[Recorded data]
★ ★ ★ ★ ★ ★ ★

(* ===== verification/AzureNet.v ===== *)
(** * Azure resources

    The resources of azure-sdk-for-go the provider reads and writes, the JSON
    they are compared by, and the calls of the SDK.  An embedded
    [*PropertiesFormat] is an [option], so that a promoted field of a resource
    without properties panics as it does in Go.  What the provider never looks
    into is kept as the JSON [members] it consists of. *)

From S2P Require Import Prelude GoStd Json.

(** ** JSON *)
(** A member that is left out when the pointer is nil, or the string empty. *)
Definition member {A} (name : string) (f : A → json) (p : option A) : members :=
  match p with Some a => [(name, f a)] | None => [] end.

Definition member_str (name s : string) : members :=
  if bool_decide (s = "") then [] else [(name, JString s)].

(** [json.Marshal] of a pointer to a slice. *)
Definition marshal_list {A} (f : A → json) (l : slice A) : json :=
  match l with Some l => JArray (f <$> l) | None => JNull end.

(** ** References *)
Record SubResource := { sub_ID : option string }.

(** A [network.BackendAddressPool] or [network.InterfaceIPConfiguration] inside
    another resource: its ID, and the rest. *)
Record reference := {
  ref_ID : option string;
  ref_other : members;
}.

(** ** Load balancers *)
Record ProbeProperties := {
  pp_LoadBalancingRules : slice SubResource;
  pp_Protocol : string;
  pp_Port : option Z;
  pp_IntervalInSeconds : option Z;
  pp_NumberOfProbes : option Z;
  pp_RequestPath : option string;
  pp_ProvisioningState : option string;
}.

Record Probe := {
  probe_Name : option string;
  probe_Etag : option string;
  probe_ID : option string;
  probe_Properties : option ProbeProperties;
}.

Record Subnet := {
  subnet_ID : option string;
  subnet_other : members;
}.

Record PublicIPAddressProperties := {
  pip_IPAddress : option string;
  pip_rest : members;
}.

Record PublicIP := {
  pip_ID : option string;
  pip_Properties : option PublicIPAddressProperties;
  pip_other : members;
}.

Record FrontendProperties := {
  fp_PrivateIPAddress : option string;
  fp_PrivateIPAllocationMethod : string;
  fp_Subnet : option Subnet;
  fp_PublicIPAddress : option PublicIP;
  fp_rest : members;
}.

Record FrontendIPConfiguration := {
  fe_Name : option string;
  fe_ID : option string;
  fe_Properties : option FrontendProperties;
  fe_other : members;
}.

Record BackendProperties := {
  bp_BackendIPConfigurations : slice reference;
  bp_rest : members;
}.

Record BackendAddressPool := {
  pool_Name : option string;
  pool_ID : option string;
  pool_Properties : option BackendProperties;
  pool_other : members;
}.

Record RuleProperties := {
  rp_FrontendIPConfiguration : option SubResource;
  rp_BackendAddressPool : option SubResource;
  rp_Probe : option SubResource;
  rp_Protocol : string;
  rp_LoadDistribution : string;
  rp_FrontendPort : option Z;
  rp_BackendPort : option Z;
  rp_IdleTimeoutInMinutes : option Z;
  rp_EnableFloatingIP : option bool;
  rp_DisableOutboundSnat : option bool;
  rp_ProvisioningState : option string;
}.

Record LoadBalancingRule := {
  rule_Name : option string;
  rule_Etag : option string;
  rule_ID : option string;
  rule_Properties : option RuleProperties;
}.

Record LBProperties := {
  FrontendIPConfigurations : slice FrontendIPConfiguration;
  BackendAddressPools : slice BackendAddressPool;
  LoadBalancingRules : slice LoadBalancingRule;
  Probes : slice Probe;
  azlb_ProvisioningState : option string;
  azlb_rest : members;
}.

(** [network.LoadBalancer]; [Sku] is the name inside the [LoadBalancerSku]. *)
Record AzureLB := {
  azlb_Name : option string;
  azlb_Location : option string;
  azlb_Sku : option string;
  azlb_Properties : option LBProperties;
  azlb_other : members;
}.

(** The zero value of [network.LoadBalancer]. *)
Definition zero_lb : AzureLB :=
  {| azlb_Name := None; azlb_Location := None; azlb_Sku := None; azlb_Properties := None;
     azlb_other := [] |}.

(** ** Security groups *)
Record SecurityRuleProperties := {
  sp_Description : option string;
  sp_Protocol : string;
  sp_SourcePortRange : option string;
  sp_DestinationPortRange : option string;
  sp_SourceAddressPrefix : option string;
  sp_DestinationAddressPrefix : option string;
  sp_Access : string;
  sp_Priority : option Z;
  sp_Direction : string;
  sp_rest : members;
}.

Record SecurityRule := {
  sr_Name : option string;
  sr_Properties : option SecurityRuleProperties;
  sr_other : members;
}.

Record SecurityGroupProperties := {
  SecurityRules : slice SecurityRule;
  sg_rest : members;
}.

Record SecurityGroup := {
  sg_ID : option string;
  sg_Properties : option SecurityGroupProperties;
  sg_other : members;
}.

(** ** Network interfaces and virtual machines *)
Record IPConfigurationProperties := {
  LoadBalancerBackendAddressPools : slice reference;
  ipc_rest : members;
}.

Record InterfaceIPConfiguration := {
  ipc_Properties : option IPConfigurationProperties;
  ipc_other : members;
}.

Record InterfaceProperties := {
  NetworkSecurityGroup : option reference;
  IPConfigurations : slice InterfaceIPConfiguration;
  nic_rest : members;
}.

(** [network.Interface] *)
Record Interface := {
  nic_Properties : option InterfaceProperties;
  nic_other : members;
}.

(** [compute.VirtualMachine]: its properties, their [NetworkProfile] and its
    [NetworkInterfaces] are pointers. *)
Record VirtualMachine := {
  vm_Name : option string;
  vm_Properties : option (option (slice reference));
}.

(** ** Decidable equality *)
#[export] Instance SubResource_eq_dec : EqDecision SubResource.
Proof. solve_decision. Defined.
#[export] Instance reference_eq_dec : EqDecision reference.
Proof. solve_decision. Defined.
#[export] Instance ProbeProperties_eq_dec : EqDecision ProbeProperties.
Proof. solve_decision. Defined.
#[export] Instance Probe_eq_dec : EqDecision Probe.
Proof. solve_decision. Defined.
#[export] Instance Subnet_eq_dec : EqDecision Subnet.
Proof. solve_decision. Defined.
#[export] Instance PublicIPAddressProperties_eq_dec : EqDecision PublicIPAddressProperties.
Proof. solve_decision. Defined.
#[export] Instance PublicIP_eq_dec : EqDecision PublicIP.
Proof. solve_decision. Defined.
#[export] Instance FrontendProperties_eq_dec : EqDecision FrontendProperties.
Proof. solve_decision. Defined.
#[export] Instance FrontendIPConfiguration_eq_dec : EqDecision FrontendIPConfiguration.
Proof. solve_decision. Defined.
#[export] Instance BackendProperties_eq_dec : EqDecision BackendProperties.
Proof. solve_decision. Defined.
#[export] Instance BackendAddressPool_eq_dec : EqDecision BackendAddressPool.
Proof. solve_decision. Defined.
#[export] Instance RuleProperties_eq_dec : EqDecision RuleProperties.
Proof. solve_decision. Defined.
#[export] Instance LoadBalancingRule_eq_dec : EqDecision LoadBalancingRule.
Proof. solve_decision. Defined.
#[export] Instance LBProperties_eq_dec : EqDecision LBProperties.
Proof. solve_decision. Defined.
#[export] Instance AzureLB_eq_dec : EqDecision AzureLB.
Proof. solve_decision. Defined.
#[export] Instance SecurityRuleProperties_eq_dec : EqDecision SecurityRuleProperties.
Proof. solve_decision. Defined.
#[export] Instance SecurityRule_eq_dec : EqDecision SecurityRule.
Proof. solve_decision. Defined.
#[export] Instance SecurityGroupProperties_eq_dec : EqDecision SecurityGroupProperties.
Proof. solve_decision. Defined.
#[export] Instance SecurityGroup_eq_dec : EqDecision SecurityGroup.
Proof. solve_decision. Defined.
#[export] Instance IPConfigurationProperties_eq_dec : EqDecision IPConfigurationProperties.
Proof. solve_decision. Defined.
#[export] Instance InterfaceIPConfiguration_eq_dec : EqDecision InterfaceIPConfiguration.
Proof. solve_decision. Defined.
#[export] Instance InterfaceProperties_eq_dec : EqDecision InterfaceProperties.
Proof. solve_decision. Defined.
#[export] Instance Interface_eq_dec : EqDecision Interface.
Proof. solve_decision. Defined.
#[export] Instance VirtualMachine_eq_dec : EqDecision VirtualMachine.
Proof. solve_decision. Defined.

(** ** Encodings

    The [MarshalJSON] methods of what [isEqual] compares, with the members of
    an object in a fixed order. *)
Definition MarshalSubResource (r : SubResource) : json :=
  JObject (member "id" JString (sub_ID r)).

Definition MarshalProbe (p : Probe) : json :=
  JObject (
    member "etag" JString (probe_Etag p) ++
    member "id" JString (probe_ID p) ++
    member "name" JString (probe_Name p) ++
    member "properties" (λ pp, JObject (
      member "loadBalancingRules" (λ l, JArray (MarshalSubResource <$> l))
        (pp_LoadBalancingRules pp) ++
      member_str "protocol" (pp_Protocol pp) ++
      member "port" JNumber (pp_Port pp) ++
      member "intervalInSeconds" JNumber (pp_IntervalInSeconds pp) ++
      member "numberOfProbes" JNumber (pp_NumberOfProbes pp) ++
      member "requestPath" JString (pp_RequestPath pp) ++
      member "provisioningState" JString (pp_ProvisioningState pp)))
      (probe_Properties p)).

Definition MarshalSubnet (s : Subnet) : json :=
  JObject (member "id" JString (subnet_ID s) ++ subnet_other s).

Definition MarshalPublicIPAddress (p : PublicIP) : json :=
  JObject (
    member "id" JString (pip_ID p) ++
    member "properties" (λ pp, JObject (
      member "ipAddress" JString (pip_IPAddress pp) ++ pip_rest pp)) (pip_Properties p) ++
    pip_other p).

Definition MarshalFrontend (f : FrontendIPConfiguration) : json :=
  JObject (
    member "id" JString (fe_ID f) ++
    member "name" JString (fe_Name f) ++
    member "properties" (λ fp, JObject (
      member "privateIPAddress" JString (fp_PrivateIPAddress fp) ++
      member_str "privateIPAllocationMethod" (fp_PrivateIPAllocationMethod fp) ++
      member "subnet" MarshalSubnet (fp_Subnet fp) ++
      member "publicIPAddress" MarshalPublicIPAddress (fp_PublicIPAddress fp) ++
      fp_rest fp)) (fe_Properties f) ++
    fe_other f).

(** ** The SDK

    The clients of azure-sdk-for-go and go-autorest.  [Config] holds what a
    client was made from. *)
Record Config := {
  SubscriptionID : string;
  ClientID : string;
  ClientSecret : string;
  TenantID : string;
}.

Class AzureSDK (E : Type) := {
  (** [auth.ClientCredentialsConfig.Authorizer] *)
  Authorizer : Config → E → result ();
  LoadBalancers_Get : Config → string → string → prog E AzureLB;
  LoadBalancers_CreateOrUpdate : Config → string → string → AzureLB → prog E AzureLB;
  LoadBalancers_Delete : Config → string → string → prog E ();
  SecurityGroups_Get : Config → string → string → prog E SecurityGroup;
  SecurityGroups_CreateOrUpdate : Config → string → string → SecurityGroup → prog E SecurityGroup;
  Interfaces_Get : Config → string → string → prog E Interface;
  Interfaces_CreateOrUpdate : Config → string → string → Interface → prog E Interface;
  VirtualMachines_Get : Config → string → string → prog E VirtualMachine;
  PublicIPAddresses_Get : Config → string → string → prog E PublicIP;
}.

(** A promoted field of a resource: it panics when there are no properties. *)
Definition lb_properties (azlb : AzureLB) : result LBProperties := deref (azlb_Properties azlb).

Definition with_properties (azlb : AzureLB) (p : LBProperties) : AzureLB :=
  {| azlb_Name := azlb_Name azlb; azlb_Location := azlb_Location azlb; azlb_Sku := azlb_Sku azlb;
     azlb_Properties := Some p; azlb_other := azlb_other azlb |}.

Definition with_rules (p : LBProperties) (rules : slice LoadBalancingRule) : LBProperties :=
  {| FrontendIPConfigurations := FrontendIPConfigurations p;
     BackendAddressPools := BackendAddressPools p; LoadBalancingRules := rules;
     Probes := Probes p; azlb_ProvisioningState := azlb_ProvisioningState p;
     azlb_rest := azlb_rest p |}.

★ ★ ★ ★ ★ ★ ★

**Your instructions**
Every line above from the line with "pip_other p)." to the line with "(** A promoted", both included, must be reproduced exactly, and no other line may appear.

**Problem solution**
    pip_other p).

Definition MarshalFrontend (f : FrontendIPConfiguration) : json :=
  JObject (
    member "id" JString (fe_ID f) ++
    member "name" JString (fe_Name f) ++
    member "properties" (λ fp, JObject (
      member "privateIPAddress" JString (fp_PrivateIPAddress fp) ++
      member_str "privateIPAllocationMethod" (fp_PrivateIPAllocationMethod fp) ++
      member "subnet" MarshalSubnet (fp_Subnet fp) ++
      member "publicIPAddress" MarshalPublicIPAddress (fp_PublicIPAddress fp) ++
      fp_rest fp)) (fe_Properties f) ++
    fe_other f).

(** ** The SDK

    The clients of azure-sdk-for-go and go-autorest.  [Config] holds what a
    client was made from. *)
Record Config := {
  SubscriptionID : string;
  ClientID : string;
  ClientSecret : string;
  TenantID : string;
}.

Class AzureSDK (E : Type) := {
  (** [auth.ClientCredentialsConfig.Authorizer] *)
  Authorizer : Config → E → result ();
  LoadBalancers_Get : Config → string → string → prog E AzureLB;
  LoadBalancers_CreateOrUpdate : Config → string → string → AzureLB → prog E AzureLB;
  LoadBalancers_Delete : Config → string → string → prog E ();
  SecurityGroups_Get : Config → string → string → prog E SecurityGroup;
  SecurityGroups_CreateOrUpdate : Config → string → string → SecurityGroup → prog E SecurityGroup;
  Interfaces_Get : Config → string → string → prog E Interface;
  Interfaces_CreateOrUpdate : Config → string → string → Interface → prog E Interface;
  VirtualMachines_Get : Config → string → string → prog E VirtualMachine;
  PublicIPAddresses_Get : Config → string → string → prog E PublicIP;
}.

(** A promoted field of a resource: it panics when there are no properties. *)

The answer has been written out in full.